Brief — Exactly as written, copy the lines of the data below from the first through the one containing "rewrite !andb_true_r. apply".

(Records from a dataset)
-----

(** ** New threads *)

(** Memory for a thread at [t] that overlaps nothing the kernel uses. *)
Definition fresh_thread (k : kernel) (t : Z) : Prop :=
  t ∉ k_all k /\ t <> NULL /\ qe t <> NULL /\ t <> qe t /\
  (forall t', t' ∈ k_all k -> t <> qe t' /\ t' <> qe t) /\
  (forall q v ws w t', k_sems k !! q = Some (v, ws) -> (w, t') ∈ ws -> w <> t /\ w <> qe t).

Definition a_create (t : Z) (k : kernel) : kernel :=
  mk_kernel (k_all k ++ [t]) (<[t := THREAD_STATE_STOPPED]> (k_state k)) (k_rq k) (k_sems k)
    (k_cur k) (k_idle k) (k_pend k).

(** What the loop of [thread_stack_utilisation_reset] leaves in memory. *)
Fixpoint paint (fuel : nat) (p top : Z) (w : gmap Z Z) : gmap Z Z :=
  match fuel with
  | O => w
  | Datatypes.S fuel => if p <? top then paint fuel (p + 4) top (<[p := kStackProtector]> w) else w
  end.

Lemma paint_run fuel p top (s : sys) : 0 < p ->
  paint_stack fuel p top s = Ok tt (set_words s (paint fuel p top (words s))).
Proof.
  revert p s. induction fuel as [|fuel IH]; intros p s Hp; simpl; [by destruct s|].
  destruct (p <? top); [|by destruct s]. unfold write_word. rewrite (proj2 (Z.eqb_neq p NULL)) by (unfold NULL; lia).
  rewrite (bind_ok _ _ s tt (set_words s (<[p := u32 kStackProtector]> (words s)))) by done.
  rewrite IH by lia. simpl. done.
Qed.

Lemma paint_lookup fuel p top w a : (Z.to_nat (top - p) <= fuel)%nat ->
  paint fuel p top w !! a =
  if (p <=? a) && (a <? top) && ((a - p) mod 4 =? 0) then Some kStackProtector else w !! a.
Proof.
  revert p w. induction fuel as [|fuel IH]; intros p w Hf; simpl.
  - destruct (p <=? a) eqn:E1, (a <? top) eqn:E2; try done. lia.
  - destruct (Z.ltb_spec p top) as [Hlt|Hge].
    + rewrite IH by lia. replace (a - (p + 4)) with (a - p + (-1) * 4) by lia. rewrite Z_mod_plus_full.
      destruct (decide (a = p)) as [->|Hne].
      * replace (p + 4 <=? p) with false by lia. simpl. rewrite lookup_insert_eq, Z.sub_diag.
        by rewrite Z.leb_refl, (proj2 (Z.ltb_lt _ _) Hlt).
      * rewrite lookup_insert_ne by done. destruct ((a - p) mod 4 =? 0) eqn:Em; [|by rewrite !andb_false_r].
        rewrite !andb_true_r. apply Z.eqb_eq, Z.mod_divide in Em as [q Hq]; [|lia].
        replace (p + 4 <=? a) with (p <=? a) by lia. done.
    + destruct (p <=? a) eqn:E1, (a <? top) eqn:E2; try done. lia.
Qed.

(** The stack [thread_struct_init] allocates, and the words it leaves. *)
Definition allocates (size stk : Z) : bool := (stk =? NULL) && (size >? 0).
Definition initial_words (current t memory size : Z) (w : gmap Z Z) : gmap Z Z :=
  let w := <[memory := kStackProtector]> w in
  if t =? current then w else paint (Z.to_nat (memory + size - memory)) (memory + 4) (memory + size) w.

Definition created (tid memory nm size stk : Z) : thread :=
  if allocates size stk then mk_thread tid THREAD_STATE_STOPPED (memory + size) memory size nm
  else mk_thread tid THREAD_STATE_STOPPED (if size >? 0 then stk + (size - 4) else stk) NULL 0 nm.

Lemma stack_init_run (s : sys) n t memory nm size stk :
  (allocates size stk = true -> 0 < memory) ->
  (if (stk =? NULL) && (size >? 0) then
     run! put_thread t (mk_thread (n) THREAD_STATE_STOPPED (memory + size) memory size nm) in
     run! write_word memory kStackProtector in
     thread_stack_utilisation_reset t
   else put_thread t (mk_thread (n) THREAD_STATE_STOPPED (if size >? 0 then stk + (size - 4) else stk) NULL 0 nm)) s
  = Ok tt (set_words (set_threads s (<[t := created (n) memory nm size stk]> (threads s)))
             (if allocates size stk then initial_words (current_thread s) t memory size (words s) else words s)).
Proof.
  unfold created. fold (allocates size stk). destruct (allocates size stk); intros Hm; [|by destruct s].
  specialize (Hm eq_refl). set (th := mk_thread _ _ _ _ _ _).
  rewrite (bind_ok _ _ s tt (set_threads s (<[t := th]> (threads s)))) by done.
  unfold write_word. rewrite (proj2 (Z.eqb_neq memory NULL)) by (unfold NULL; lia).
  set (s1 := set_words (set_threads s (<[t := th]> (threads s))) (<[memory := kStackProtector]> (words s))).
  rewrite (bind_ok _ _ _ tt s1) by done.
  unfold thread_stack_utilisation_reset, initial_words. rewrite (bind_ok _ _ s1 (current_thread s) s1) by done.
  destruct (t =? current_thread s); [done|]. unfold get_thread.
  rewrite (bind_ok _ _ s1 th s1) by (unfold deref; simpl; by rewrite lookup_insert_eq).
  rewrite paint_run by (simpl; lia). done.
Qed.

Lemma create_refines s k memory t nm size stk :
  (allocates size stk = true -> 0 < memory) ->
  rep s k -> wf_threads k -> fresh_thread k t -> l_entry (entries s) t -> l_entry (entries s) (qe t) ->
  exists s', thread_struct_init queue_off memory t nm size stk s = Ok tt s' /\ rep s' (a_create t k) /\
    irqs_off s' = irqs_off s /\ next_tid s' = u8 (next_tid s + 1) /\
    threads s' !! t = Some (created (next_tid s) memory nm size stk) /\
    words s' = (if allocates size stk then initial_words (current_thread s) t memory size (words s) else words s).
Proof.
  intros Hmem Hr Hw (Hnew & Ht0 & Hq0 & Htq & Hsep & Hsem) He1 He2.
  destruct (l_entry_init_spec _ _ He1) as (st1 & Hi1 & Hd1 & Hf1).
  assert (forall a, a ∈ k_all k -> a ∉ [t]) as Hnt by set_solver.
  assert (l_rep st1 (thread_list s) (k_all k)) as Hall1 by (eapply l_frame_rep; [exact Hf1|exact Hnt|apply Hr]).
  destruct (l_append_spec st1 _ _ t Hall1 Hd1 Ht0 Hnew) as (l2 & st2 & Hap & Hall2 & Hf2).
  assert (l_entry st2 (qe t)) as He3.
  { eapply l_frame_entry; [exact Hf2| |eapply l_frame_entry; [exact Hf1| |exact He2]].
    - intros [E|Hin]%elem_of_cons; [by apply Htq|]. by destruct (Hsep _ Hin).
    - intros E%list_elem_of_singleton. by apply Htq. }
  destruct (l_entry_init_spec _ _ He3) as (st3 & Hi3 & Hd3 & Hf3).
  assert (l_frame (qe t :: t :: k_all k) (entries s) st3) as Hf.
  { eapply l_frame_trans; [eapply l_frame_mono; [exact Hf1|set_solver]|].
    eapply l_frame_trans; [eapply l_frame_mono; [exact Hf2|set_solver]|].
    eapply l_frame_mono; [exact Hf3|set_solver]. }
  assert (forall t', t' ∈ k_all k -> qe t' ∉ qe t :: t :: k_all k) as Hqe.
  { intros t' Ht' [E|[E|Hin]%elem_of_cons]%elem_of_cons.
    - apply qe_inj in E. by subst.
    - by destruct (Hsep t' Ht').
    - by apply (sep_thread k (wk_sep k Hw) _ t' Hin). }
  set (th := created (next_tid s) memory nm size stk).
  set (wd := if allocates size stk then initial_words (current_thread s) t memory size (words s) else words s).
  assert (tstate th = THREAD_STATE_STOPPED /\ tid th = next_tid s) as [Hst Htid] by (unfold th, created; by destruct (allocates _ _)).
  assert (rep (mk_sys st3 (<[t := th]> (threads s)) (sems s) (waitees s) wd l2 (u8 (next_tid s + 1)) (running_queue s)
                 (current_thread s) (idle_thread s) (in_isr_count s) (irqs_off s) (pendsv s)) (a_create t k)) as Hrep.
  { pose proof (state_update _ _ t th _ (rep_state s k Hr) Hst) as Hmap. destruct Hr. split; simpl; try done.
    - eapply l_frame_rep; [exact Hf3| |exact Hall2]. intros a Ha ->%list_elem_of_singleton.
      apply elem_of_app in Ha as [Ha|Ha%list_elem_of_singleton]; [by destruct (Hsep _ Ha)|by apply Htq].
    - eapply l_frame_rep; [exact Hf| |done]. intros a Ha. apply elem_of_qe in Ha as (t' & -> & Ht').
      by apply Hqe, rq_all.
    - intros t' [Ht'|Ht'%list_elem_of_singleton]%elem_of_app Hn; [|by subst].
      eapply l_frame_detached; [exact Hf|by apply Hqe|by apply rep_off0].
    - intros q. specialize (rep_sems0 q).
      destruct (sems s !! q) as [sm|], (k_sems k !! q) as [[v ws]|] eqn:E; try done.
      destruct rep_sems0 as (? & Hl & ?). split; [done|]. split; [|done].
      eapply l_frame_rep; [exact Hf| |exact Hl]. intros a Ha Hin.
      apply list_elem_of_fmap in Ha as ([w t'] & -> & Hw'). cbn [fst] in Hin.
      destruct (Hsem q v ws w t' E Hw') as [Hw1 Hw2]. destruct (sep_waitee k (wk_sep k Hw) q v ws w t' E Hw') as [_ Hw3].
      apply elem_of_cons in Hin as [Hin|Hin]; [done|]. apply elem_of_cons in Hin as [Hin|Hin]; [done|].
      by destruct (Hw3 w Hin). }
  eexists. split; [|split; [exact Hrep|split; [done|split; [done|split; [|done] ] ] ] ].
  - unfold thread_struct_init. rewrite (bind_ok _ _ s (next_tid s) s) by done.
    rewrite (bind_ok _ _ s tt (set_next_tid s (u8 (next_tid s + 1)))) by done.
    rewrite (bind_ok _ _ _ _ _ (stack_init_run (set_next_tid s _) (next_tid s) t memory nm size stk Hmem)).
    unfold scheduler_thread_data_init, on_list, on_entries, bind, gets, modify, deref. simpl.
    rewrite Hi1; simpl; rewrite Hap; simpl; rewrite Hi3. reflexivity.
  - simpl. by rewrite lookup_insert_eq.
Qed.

-----

Result for this task —
(** ** New threads *)

(** Memory for a thread at [t] that overlaps nothing the kernel uses. *)
Definition fresh_thread (k : kernel) (t : Z) : Prop :=
  t ∉ k_all k /\ t <> NULL /\ qe t <> NULL /\ t <> qe t /\
  (forall t', t' ∈ k_all k -> t <> qe t' /\ t' <> qe t) /\
  (forall q v ws w t', k_sems k !! q = Some (v, ws) -> (w, t') ∈ ws -> w <> t /\ w <> qe t).

Definition a_create (t : Z) (k : kernel) : kernel :=
  mk_kernel (k_all k ++ [t]) (<[t := THREAD_STATE_STOPPED]> (k_state k)) (k_rq k) (k_sems k)
    (k_cur k) (k_idle k) (k_pend k).

(** What the loop of [thread_stack_utilisation_reset] leaves in memory. *)
Fixpoint paint (fuel : nat) (p top : Z) (w : gmap Z Z) : gmap Z Z :=
  match fuel with
  | O => w
  | Datatypes.S fuel => if p <? top then paint fuel (p + 4) top (<[p := kStackProtector]> w) else w
  end.

Lemma paint_run fuel p top (s : sys) : 0 < p ->
  paint_stack fuel p top s = Ok tt (set_words s (paint fuel p top (words s))).
Proof.
  revert p s. induction fuel as [|fuel IH]; intros p s Hp; simpl; [by destruct s|].
  destruct (p <? top); [|by destruct s]. unfold write_word. rewrite (proj2 (Z.eqb_neq p NULL)) by (unfold NULL; lia).
  rewrite (bind_ok _ _ s tt (set_words s (<[p := u32 kStackProtector]> (words s)))) by done.
  rewrite IH by lia. simpl. done.
Qed.

Lemma paint_lookup fuel p top w a : (Z.to_nat (top - p) <= fuel)%nat ->
  paint fuel p top w !! a =
  if (p <=? a) && (a <? top) && ((a - p) mod 4 =? 0) then Some kStackProtector else w !! a.
Proof.
  revert p w. induction fuel as [|fuel IH]; intros p w Hf; simpl.
  - destruct (p <=? a) eqn:E1, (a <? top) eqn:E2; try done. lia.
  - destruct (Z.ltb_spec p top) as [Hlt|Hge].
    + rewrite IH by lia. replace (a - (p + 4)) with (a - p + (-1) * 4) by lia. rewrite Z_mod_plus_full.
      destruct (decide (a = p)) as [->|Hne].
      * replace (p + 4 <=? p) with false by lia. simpl. rewrite lookup_insert_eq, Z.sub_diag.
        by rewrite Z.leb_refl, (proj2 (Z.ltb_lt _ _) Hlt).
      * rewrite lookup_insert_ne by done. destruct ((a - p) mod 4 =? 0) eqn:Em; [|by rewrite !andb_false_r].
        rewrite !andb_true_r. apply Z.eqb_eq, Z.mod_divide in Em as [q Hq]; [|lia].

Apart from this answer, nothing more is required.